Objetivo: Comparar dos sistemas de puntuación para un test de fluidez verbal con el Modelo de Escalas de Calificación. Método: Se analizaron datos de 289 participantes, de los cuales 92 habían sido diagnosticados con Parkinson. Las puntuaciones se calcularon con dos sistemas de categorización: un procedimiento convencional y otro basado en percentiles. Resultados: Las puntuaciones Rasch procedentes de percentiles dan lugar a categorías adecuadas y medidas fiables; la correlación con las puntuaciones del test Minimental es evidencia de validez concurrente. Tras controlar estadísticamente el efecto de la edad, las medidas Rasch procedentes de percentiles discriminan entre ambos grupos, lo que evidencia validez predictiva. Conclusiones: El análisis de los dos procedimientos permite recomendar el uso de las categorías basadas en percentiles.


Verbal fluency (VF) ability is usually measured as the number of words generated under stimulus constraints such as category or first letter (Lezak, Howieson, Bigler, & Tranel, 2012). It implies multiple cognitive processes related to the activation of different brain areas (Troyer & Moscovitch, 1997), including lexical selection, phonemic coding, working memory, and executive control (Paulesu et al., 1997). VF tasks are used to assess verbal production speed, ability to initiate behaviors in response to a novel task (Bryan & Luszcz, 2000), denomination ability, response speed, mental organization, search strategy, and some aspects of short- and long-term memory, Light, Parker, & Levin, 1997). Spreen and Strauss (1998) consider VF tasks to be estimators of initiation capability, sustained attention, processing speed, and the ability to suppress inadequate responses. Deficits in VF are frequently found in diseases such as Parkinson’s (Azuma, Cruz, Bayles, Tomoeda, & Montgomery, 2003; Dubois, et al., 2007; Henry, & Crawford, 2004; Jankovic, 2008) as well as in mild cognitive impairment (Rinehardt et al., 2014).

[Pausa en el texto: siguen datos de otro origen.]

(** The anchor of [N] is on the page exactly when [N] is the numeral of
    a position from 1 to the number of chunks. *)
Lemma anchorOf_on_page (cs : list Chunk) (d : jsstring) :
  anchorOf d ∈ chunkAnchors cs ↔
  ∃ i : nat, 1 ≤ i ≤ length cs ∧ d = numberToString i.
Proof.
  unfold anchorOf. rewrite elem_of_chunkAnchors. split.
  - intros (i & Hi & Heq). exists i. split; [assumption|].
    by apply app_inv_head in Heq.
  - intros (i & Hi & ->). by exists i.
Qed.

End Citations.

(** ** The synthesizer of the specification *)

Section SynthesizerFacts.

Import Synthesizer.

Local Open Scope nat_scope.






(** A text within the range is left as it is. *)
Lemma strip_id (n : nat) (s : jsstring) :
  withinContext n s = true -> strip n s = s.
Proof. unfold strip. destruct s as [|c s]; [done|]. simpl. by intros ->. Qed.



End SynthesizerFacts.

(** ** The claims on [views/HomeView.vue] *)

Section HomeViewClaims.

Import Synthesizer.

Local Open Scope nat_scope.


Lemma paragraph_passesThrough (line : jsstring) : passesThrough paragraph line.
Proof.
  exists (lit "<p>"), (lit "</p>" ++ [10%N]). unfold paragraph.
  split; [reflexivity|].
  split; by apply without_unit.
Qed.

(** A generative step that cites a ninth chunk over a context of two:
    stripping leaves the citation of the first chunk, the retry hides
    the citation in another and is answered by the uncited text with
    the flag set. *)
Example synthesize_stubborn :
  synthesize stubborn Strip (lit "q") twoChunks
  = {| text := lit "See  and [chunk1]."; usedCitations := [lit "1"];
       lowConfidence := false |} ∧
  synthesize stubborn Retry (lit "q") twoChunks
  = {| text := lit "See  and ."; usedCitations := [];
       lowConfidence := true |}.
Proof. split; vm_compute; reflexivity. Qed.

(** [formatAnswer] itself checks no range: a token [[chunk9]] is linked
    on a page of two chunks, where no element [chunk-9] is. *)
Example formatAnswer_checks_no_range :
  lit "9" ∈ citedIndices paragraph (lit "See [chunk9].") ∧
  anchorOf (lit "9") ∉ chunkAnchors twoChunks.
Proof.
  split; [vm_compute; left|].
  rewrite anchorOf_on_page. intros (i & [H1 H2] & Heq). simpl in H2.
  assert (i = 1 ∨ i = 2) as [-> | ->] by lia; vm_compute in Heq; discriminate.
Qed.


(** One line of an answer through the paragraph of the renderer: the
    token becomes its link, the other brackets stay. *)
Example formatAnswer_paragraph :
  formatAnswer paragraph (lit "Vaccinate [chunk2], not [chunk 1] or [3].")
  = lit "<p>Vaccinate <a href=" ++ [dquote] ++ lit "#chunk-2" ++ [dquote]
    ++ lit " class=" ++ [dquote] ++ lit "chunk-citation-link" ++ [dquote]
    ++ lit " onclick=" ++ [dquote]
    ++ lit "document.getElementById('chunk-2').scrollIntoView({behavior: 'smooth'}); return false;"
    ++ [dquote] ++ lit ">[chunk2]</a>, not [chunk 1] or [3].</p>" ++ [10%N].
Proof. vm_compute. reflexivity. Qed.

(** Brackets that are not the token stay text: a space, a capital, no
    digits, digits alone, a digit run that does not end in a bracket. *)
Example other_brackets_unchanged :
  let html := lit "[chunk 1] [Chunk2] [chunk] [3] [chunk4x] [chunk5" in
  linkCitations html = html.
Proof. vm_compute. reflexivity. Qed.

(** A token inside brackets is rewritten, the brackets stay. *)
Example nested_token_rewritten :
  linkCitations (lit "[[chunk12]]") = lit "[" ++ citationLink (lit "12") ++ lit "]".
Proof. vm_compute. reflexivity. Qed.

(** C9: the references are parallel to the chunks.  For the chunk at
    position [index + 1] the reference shown is [references[index]] when
    that entry is a reference (a non-empty string); a null or missing
    entry, a missing array and an empty string all give [null], and the
    card then shows the plain title; no case is an error. *)
Theorem getChunkReference_parallel (results : option QueryResponse)
  (index : nat) :
  (∀ s, getChunkReference results index = Some s ↔
        referenceEntry results index = Some (Some s) ∧ s ≠ []) ∧
  (∀ s, getChunkReference results index = Some s ->
        renderChunkTitle results index = ReferenceLink s) ∧
  (referenceEntry results index = None ∨
   referenceEntry results index = Some None ∨
   referenceEntry results index = Some (Some []) ->
   getChunkReference results index = None ∧
   renderChunkTitle results index = DocumentExcerpt).
Proof.
  unfold renderChunkTitle, getChunkReference, referenceEntry.
  destruct results as [r|]; simpl;
    [destruct (references r) as [refs|]; simpl;
     [destruct (refs !! index) as [[[|c s']|]|]; simpl|]|].
  all: split; [intros s; split; [intros [=] | intros [[=] ?]];
               subst; try done|].
  all: split; [intros s [=]; subst; done | intros [[=]|[[=]|[=]]]; done].
Qed.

The commonest VF tasks are semantic VF (in which the participant is asked to evoke words of a certain category, e.g., animal, fruit, clothes) and phonemic VF (in which the participant is asked to evoke words starting with a letter, e.g., P, S, F) (Bryan, & Luszcz, 2000). Action VF is the ability to evoke words for action. It is also considered to be an executive functioning measure in clinical populations (Burgess, Alderman, Evans, Emslie, & Wilson, 1998; Piatt, Fields, Paolo, Koller, & Tröster, 1999). In the clinical field, VF tasks are used to detect cognitive decline (Holtzer, Goldin, & Donovick, 2009; Radanovic et al, 2009), and to tell apart normal aging from mild cognitive impairment (Bertola et al., 2014). An exhaustive review of VF tasks and their assessment utility in diverse populations can be found in Lezak, Howieson, Bigler and Tranel (2012).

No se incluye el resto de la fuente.